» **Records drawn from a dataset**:

(** What follows a record of the list is what the cursor at it lets through. *)
Lemma after_position pre x l :
  StronglySorted (key_le list_key) (pre ++ x :: l) -> NoDup (list_key <$> pre ++ x :: l) ->
  List.filter (fun record => is_after record (position_of x)) (pre ++ x :: l) = l.
Proof.
  intros Hs Hnd. rewrite List.filter_app. simpl. rewrite is_after_key, pylt_irrefl.
  rewrite (filterb_none _ pre), (filterb_all _ l); [done| |].
  - intros y Hy. rewrite is_after_key. rewrite pylt_pyle. apply negb_true_iff, not_true_iff_false. intros Hle.
    apply StronglySorted_app in Hs as (_&_&Hs). apply StronglySorted_inv in Hs as [_ Hx].
    rewrite Forall_forall in Hx. specialize (Hx y Hy).
    assert (list_key x = list_key y) as E.
    { apply pycmp_eq. unfold key_le, pyle in Hx, Hle. rewrite (pycmp_opp (list_key x)) in Hle.
      by destruct (pycmp (list_key x) (list_key y)). }
    rewrite fmap_app in Hnd. apply NoDup_app in Hnd as (_&_&Hnd). apply NoDup_cons in Hnd as [Hnot _].
    apply Hnot. apply list_elem_of_fmap. by exists y.
  - intros y Hy. rewrite is_after_key, pylt_pyle. apply negb_false_iff.
    apply list_elem_of_split in Hy as (l1&l2&->).
    rewrite <-app_assoc in Hs. apply StronglySorted_app in Hs as (_&_&Hs). simpl in Hs.
    apply StronglySorted_inv in Hs as [_ Hy]. rewrite Forall_forall in Hy.
    apply (Hy x). apply elem_of_app. right. by left.
Qed.

Lemma page_of_drop records position limit n :
  1 <= limit ->
  match position with
  | Some p => List.filter (fun record => is_after record p) records
  | None => records
  end = drop n records ->
  page_of records position limit =
    (take (Z.to_nat limit) (drop n records),
     (if Z.of_nat n + limit <? Z.of_nat (length records)
      then position_of <$> last (take (Z.to_nat limit) (drop n records)) else None),
     Z.of_nat n + limit <? Z.of_nat (length records)).
Proof.
  intros Hl E. unfold page_of. rewrite E, take_take, length_take, length_drop.
  replace (Z.to_nat limit `min` Z.to_nat (limit + 1))%nat with (Z.to_nat limit) by lia.
  assert ((limit <? Z.of_nat (Z.to_nat (limit + 1) `min` (length records - n))) =
          (Z.of_nat n + limit <? Z.of_nat (length records))) as ->; [|done].
  destruct (Z.ltb_spec (Z.of_nat n + limit) (Z.of_nat (length records))); [apply Z.ltb_lt|apply Z.ltb_ge]; lia.
Qed.

(** The whole list, by following the cursors from the first page on. *)
Fixpoint follow_saved (fuel : nat) (session_token : option string) (saved_type : option SavedType)
    (position : option CursorPosition) (limit : Z) : M World (list SavedItem) :=
  match fuel with
  | O => throw OutOfFuel
  | S fuel =>
      page ← list_saved_items session_token saved_type position limit;
      match sp_next_cursor page with
      | None => mret (sp_items page)
      | Some p => rest ← follow_saved fuel session_token saved_type (Some p) limit; mret (sp_items page ++ rest)
      end
  end.

Lemma authenticate_alive t w p :
  is_empty t = false -> py_len t <= 512 -> alive (token_hash t) (w_reads w) (w_repo w) p ->
  authenticate (Some t) w = (Ok (Some p), tick 1 w).
Proof.
  intros He Hl (s&Es&Er&Ee&Eu&Ero&Hin&Eh&Ea&Ex). unfold authenticate. rewrite He. cbn [orb].
  rewrite (proj2 (Z.ltb_ge _ _) Hl). destruct w as [r cat reads tokens]. unfold authenticate_session_hash. run_world.
  cbn [w_repo w_reads] in *.
  unfold get_session. cbn [fst snd]. rewrite Es, Er. unfold dt_lt in Ee. rewrite pylt_pyle in Ee.
  apply negb_true_iff in Ee. unfold dt_le. rewrite Ee. unfold get_user. cbn [fst snd w_repo]. rewrite Eu.
  unfold get_roles. cbn [fst snd w_repo]. rewrite <-Ero, bool_decide_eq_false_2 by tauto. cbn. do 3 f_equal.
  destruct p. cbn in *. by subst.
Qed.

Lemma list_saved_items_page t p w saved_type position limit n :
  let records := saved_list (us_user_id (pr_user p)) saved_type (w_repo w) in
  identity_ok (w_repo w) -> is_empty t = false -> py_len t <= 512 ->
  alive (token_hash t) (w_reads w) (w_repo w) p -> 1 <= limit <= 100 ->
  match position with
  | Some c => List.filter (fun record => is_after record c) records
  | None => records
  end = drop n records ->
  list_saved_items (Some t) saved_type position limit w =
    (Ok (mk_SavedPage ((fun record => project_saved (w_catalog w) record (pr_roles p)) <$>
                         take (Z.to_nat limit) (drop n records))
           (if Z.of_nat n + limit <? Z.of_nat (length records)
            then position_of <$> last (take (Z.to_nat limit) (drop n records)) else None)
           (Z.of_nat n + limit <? Z.of_nat (length records)) limit), tick 1 w).
Proof.
  intros records Hw He Hl Ha Hlim Hpos. unfold list_saved_items, require_authenticated. cbv [mbind M_bind].
  rewrite (authenticate_alive t w p) by done. cbv [mret M_ret lift].
  rewrite (proj2 (Z.leb_le 1 limit)), (proj2 (Z.leb_le limit 100)) by lia. cbn [andb negb raise_if].
  unfold on_repo. rewrite (list_saved_spec _ _ (w_repo (tick 1 w)) Hw). cbn [fst snd].
  change (w_repo (tick 1 w)) with (w_repo w). fold records.
  rewrite (page_of_drop records position limit n); [|lia|exact Hpos]. destruct w; reflexivity.
Qed.
#[global] Hint Rewrite placeBetCalls_set_gameHistoricalData
  placeBetCalls_set_orderIds placeBetCalls_set_hasOpenBet
  placeBetCalls_set_testBetPlaced placeBetCalls_set_hasPlacedBet
  placeBetCalls_set_simBalance placeBetCalls_set_multiplier
  placeBetCalls_set_ws placeBetCalls_set_isSubscribed
  placeBetCalls_set_isAuthenticated placeBetCalls_set_buffer
  placeBetCalls_set_totalSetsCompleted placeBetCalls_set_totalConditionsMet
  placeBetCalls_set_totalBetsPlaced placeBetCalls_set_sockets
  placeBetCalls_set_timers placeBetCalls_set_written
  placeBetCalls_set_ndjson placeBetCalls_set_pending
  placeBetCalls_incr_totalSetsCompleted
  placeBetCalls_incr_totalConditionsMet placeBetCalls_incr_totalBetsPlaced
  placeBetCalls_modify_game placeBetCalls_appendToNdjson
  hasOpenBet_set_gameHistoricalData hasOpenBet_set_orderIds
  hasOpenBet_set_testBetPlaced hasOpenBet_set_hasPlacedBet
  hasOpenBet_set_simBalance hasOpenBet_set_multiplier hasOpenBet_set_ws
  hasOpenBet_set_isSubscribed hasOpenBet_set_isAuthenticated
  hasOpenBet_set_buffer hasOpenBet_set_totalSetsCompleted
  hasOpenBet_set_totalConditionsMet hasOpenBet_set_totalBetsPlaced
  hasOpenBet_set_sockets hasOpenBet_set_timers hasOpenBet_set_written
  hasOpenBet_set_ndjson hasOpenBet_set_pending hasOpenBet_set_placeBetCalls
  hasOpenBet_incr_totalSetsCompleted hasOpenBet_incr_totalConditionsMet
  hasOpenBet_incr_totalBetsPlaced hasOpenBet_modify_game
  hasOpenBet_appendToNdjson gameHistoricalData_modify_game : fields.


Lemma placeBet_calls cfg k sel price t s :
  placeBetCalls (placeBet cfg k sel price t s) =
  placeBetCalls s ++ [{| call_market := k; call_selectionId := sel;
                         call_price := price; call_isTestBet := t |}].
Proof.
  unfold placeBet. cbv zeta. proj.
  destruct (Dict.get k (gameHistoricalData s)); [|reflexivity].
  destruct (enableSimulation cfg); [|reflexivity].
  destruct t; reflexivity.
Qed.

(** In simulation [placeBet] runs to its end inside the caller: the bet is
    recorded and the outstanding-bet flag is set before it returns. *)
Lemma placeBet_simulated cfg k sel price t s game :
  enableSimulation cfg = true ->
  Dict.get k (gameHistoricalData s) = Some game ->
  let s' := placeBet cfg k sel price t s in
  let stake := Js.mul (Js.mul (Js.div betPercentage (Js.of_Z 100)) (simBalance s))
                 (multiplier s) in
  hasOpenBet s' = true
  /\ pending s' = pending s
  /\ simBalance s' = Js.sub (simBalance s) stake
  /\ Dict.get k (gameHistoricalData s') =
     Some (set_bet (Some {| bet_selectionId := sel; bet_size := stake;
                            bet_price := price |}) game).
Proof.
  intros Hsim Hg. unfold placeBet, betSize_of. cbv zeta. proj. rewrite Hg, Hsim.
  destruct t; proj; rewrite get_alter_same, Hg; repeat split.
Qed.

(** Outside simulation [placeBet] returns to its caller at the first
    [await]: the request is pending, nothing is recorded and the flag is
    as it was. *)
Lemma placeBet_live cfg k sel price t s game :
  enableSimulation cfg = false ->
  Dict.get k (gameHistoricalData s) = Some game ->
  let s' := placeBet cfg k sel price t s in
  hasOpenBet s' = hasOpenBet s
  /\ gameHistoricalData s' = gameHistoricalData s
  /\ pending s' = pending s ++ [AwaitPlaceOrders (eventId_or game k) k sel price
                                   (betSize_of cfg s) t].
Proof.
  intros Hsim Hg. unfold placeBet. cbv zeta. proj. rewrite Hg, Hsim.
  repeat split.
Qed.

Lemma settle_calls cfg k game mc s :
  placeBetCalls (snd (settle cfg k game mc s)) = placeBetCalls s.
Proof.
  unfold settle.
  destruct (bet game) as [b|]; [|reflexivity].
  destruct (match marketDefinition mc with Some md => runners md | None => None end)
    as [rs|]; [|reflexivity].
  destruct (find _ rs) as [winner|]; [|reflexivity].
  destruct (enableSimulation cfg); destruct (Z.eqb _ _); reflexivity.
Qed.

Lemma status_phase_calls cfg k mc s :
  placeBetCalls (status_phase cfg k mc s) = placeBetCalls s.
Proof.
  unfold status_phase. destruct (is_closed mc).
  - cbv zeta.
    destruct (Dict.get k (gameHistoricalData (modify_game k _ s))) as [game|]; [|reflexivity].
    pose proof (settle_calls cfg k game mc
                  (modify_game k (fun g => set_status "ENDED" (set_isOpen false g)) s)) as H.
    destruct (settle cfg k game mc _) as [[outcome pnl] s1]. cbn [snd] in H. proj.
    exact H.
  - destruct (isInPlay_of mc); reflexivity.
Qed.
(** * Zogwine metadata: the TV-show reconciliation engine

    A shallow embedding of [internal/scraper] (the match selector, the
    filename identifier extractor, the selection applier, the per-show
    reconciliation and the scan orchestrator) together with the properties
    its specification states about them.

    Store, provider, plugin, filesystem, clock and logger calls are the
    program's interface to the outside world.  A Go function that performs
    such calls is embedded as a term of the free monad [Prog] over the type
    [call] of those calls; [run] executes a term against an arbitrary
    environment and records every call with its answer in a trace.  The
    goroutines of the concurrent scan are run by the step relation [step]. *)

From stdpp Require Import gmap strings list fin_maps.
From Stdlib Require Import ZArith Lia Ascii.

Local Open Scope Z_scope.

(** ** Go values *)

(** A Go [error]: [None] is [nil], [Some msg] an error with text [msg]. *)
Definition error := string.

(** A Go result pair [(value, err)]. *)
Definition goret (A : Type) : Type := (A * option error)%type.

(** A pure Go expression either yields a value or panics at run time. *)
Inductive may_panic (A : Type) : Type :=
| Normal (a : A)
| RuntimePanic (msg : string).
Arguments Normal {A} a.
Arguments RuntimePanic {A} msg.

Definition mp_bind {A B} (m : may_panic A) (f : A -> may_panic B) : may_panic B :=
  match m with
  | Normal a => f a
  | RuntimePanic msg => RuntimePanic msg
  end.

(** [s[i]] on a slice: a run-time panic outside [0 <= i < len(s)]. *)
Definition slice_index {A} (s : list A) (i : Z) : may_panic A :=
  if (i <? 0) || (Z.of_nat (length s) <=? i) then RuntimePanic "index out of range"
  else match s !! Z.to_nat i with
       | Some x => Normal x
       | None => RuntimePanic "index out of range"
       end.

(** ** Data model *)

(** [database.MediaType]; only the two constants the scraper names are
    distinguished, every other kind is carried by its name. *)
Inductive MediaType : Type :=
| MediaTypeTvs
| MediaTypeTvsEpisode
| MediaTypeOther (name : string).

Definition MediaType_eqb (a b : MediaType) : bool :=
  match a, b with
  | MediaTypeTvs, MediaTypeTvs => true
  | MediaTypeTvsEpisode, MediaTypeTvsEpisode => true
  | MediaTypeOther x, MediaTypeOther y => String.eqb x y
  | _, _ => false
  end.

(** [common.SearchData]: a candidate returned by a provider search. *)
Record SearchData : Type := mkSearchData {
  sd_Title : string;
  sd_ScraperName : string;
  sd_ScraperID : string;
  sd_ScraperData : string;
  sd_Premiered : Z
}.

(** The Go zero value [common.SearchData{}]. *)
Definition SearchData_zero : SearchData := mkSearchData "" "" "" "" 0.
(** [if (index == 0 && n > 0) g_odata[n - 1] = 0;] *)
Definition clear_thread (n : Z) (index : Z) (g : list Z) : option (list Z) :=
  if bool_decide (index = 0) && bool_decide (0 < n)
  then store g (Int.sub n 1) 0 else Some g.

(** [int tmp = g_odata[b]; g_odata[b] = g_odata[a]; g_odata[a] += tmp;] *)
Definition downsweep_thread (n d offset : Z) (index : Z) (g : list Z)
  : option (list Z) :=
  match sweep_indices n d offset index with
  | Some (a, b) =>
      tmp ← load g b;
      va ← load g a;
      g1 ← store g b va;
      va' ← load g1 a;
      store g1 a (Int.add va' tmp)
  | None => Some g
  end.

(** [for (int d = N / 2; d >= 1; d >>= 1) { ...; offset *= 2; }]
    The result carries the value of [offset] after the loop.  [fuel] bounds
    the number of iterations; running out of it gives no result. *)
Fixpoint upsweep (fuel : nat) (ts : list Z) (n d offset : Z) (g : list Z)
  : option (Z * list Z) :=
  if bool_decide (1 ≤ d) then
    match fuel with
    | O => None
    | S fuel' =>
        g' ← run_threads (upsweep_thread n d offset) ts g;
        upsweep fuel' ts n (Int.shr d 1) (Int.mul offset 2) g'
    end
  else Some (offset, g).

(** [for (int d = 1; d <= N / 2; d *= 2) { ...; offset /= 2; }] *)
Fixpoint downsweep (fuel : nat) (ts : list Z) (n N d offset : Z) (g : list Z)
  : option (list Z) :=
  if bool_decide (d ≤ Int.div N 2) then
    match fuel with
    | O => None
    | S fuel' =>
        g' ← run_threads (downsweep_thread n d offset) ts g;
        downsweep fuel' ts n N (Int.mul d 2) (Int.div offset 2) g'
    end
  else Some g.

(** The kernel body, for the block whose threads run in the order [ts].
    [d] is at most [N / 2] in both loops and changes by a factor 2 at every
    iteration, so [N] iterations are more than either loop makes. *)
Definition kernelEfficientScan_on (ts : list Z)
    (g_odata g_idata : list Z) (n N : Z) : option (list Z) :=
  g ← run_threads (copy_thread g_idata) ts g_odata;
  '(offset, g) ← upsweep (Z.to_nat N) ts n (Int.div N 2) 2 g;
  g ← run_threads (clear_thread n) ts g;
  downsweep (Z.to_nat N) ts n N 1 (Int.div offset 2) g.

(** [kernelEfficientScan<<<1, blockDim>>>(g_odata, g_idata, n, N)]; the
    result is the final contents of [g_odata]. *)
Definition kernelEfficientScan (blockDim : Z)
    (g_odata g_idata : list Z) (n N : Z) : option (list Z) :=
  kernelEfficientScan_on (threads blockDim) g_odata g_idata n N.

» **Task brief**: Search the data above for the string "simpl" and copy each line that has it.

» **Answer section**:
  intros Hs Hnd. rewrite List.filter_app. simpl. rewrite is_after_key, pylt_irrefl.
    rewrite <-app_assoc in Hs. apply StronglySorted_app in Hs as (_&_&Hs). simpl in Hs.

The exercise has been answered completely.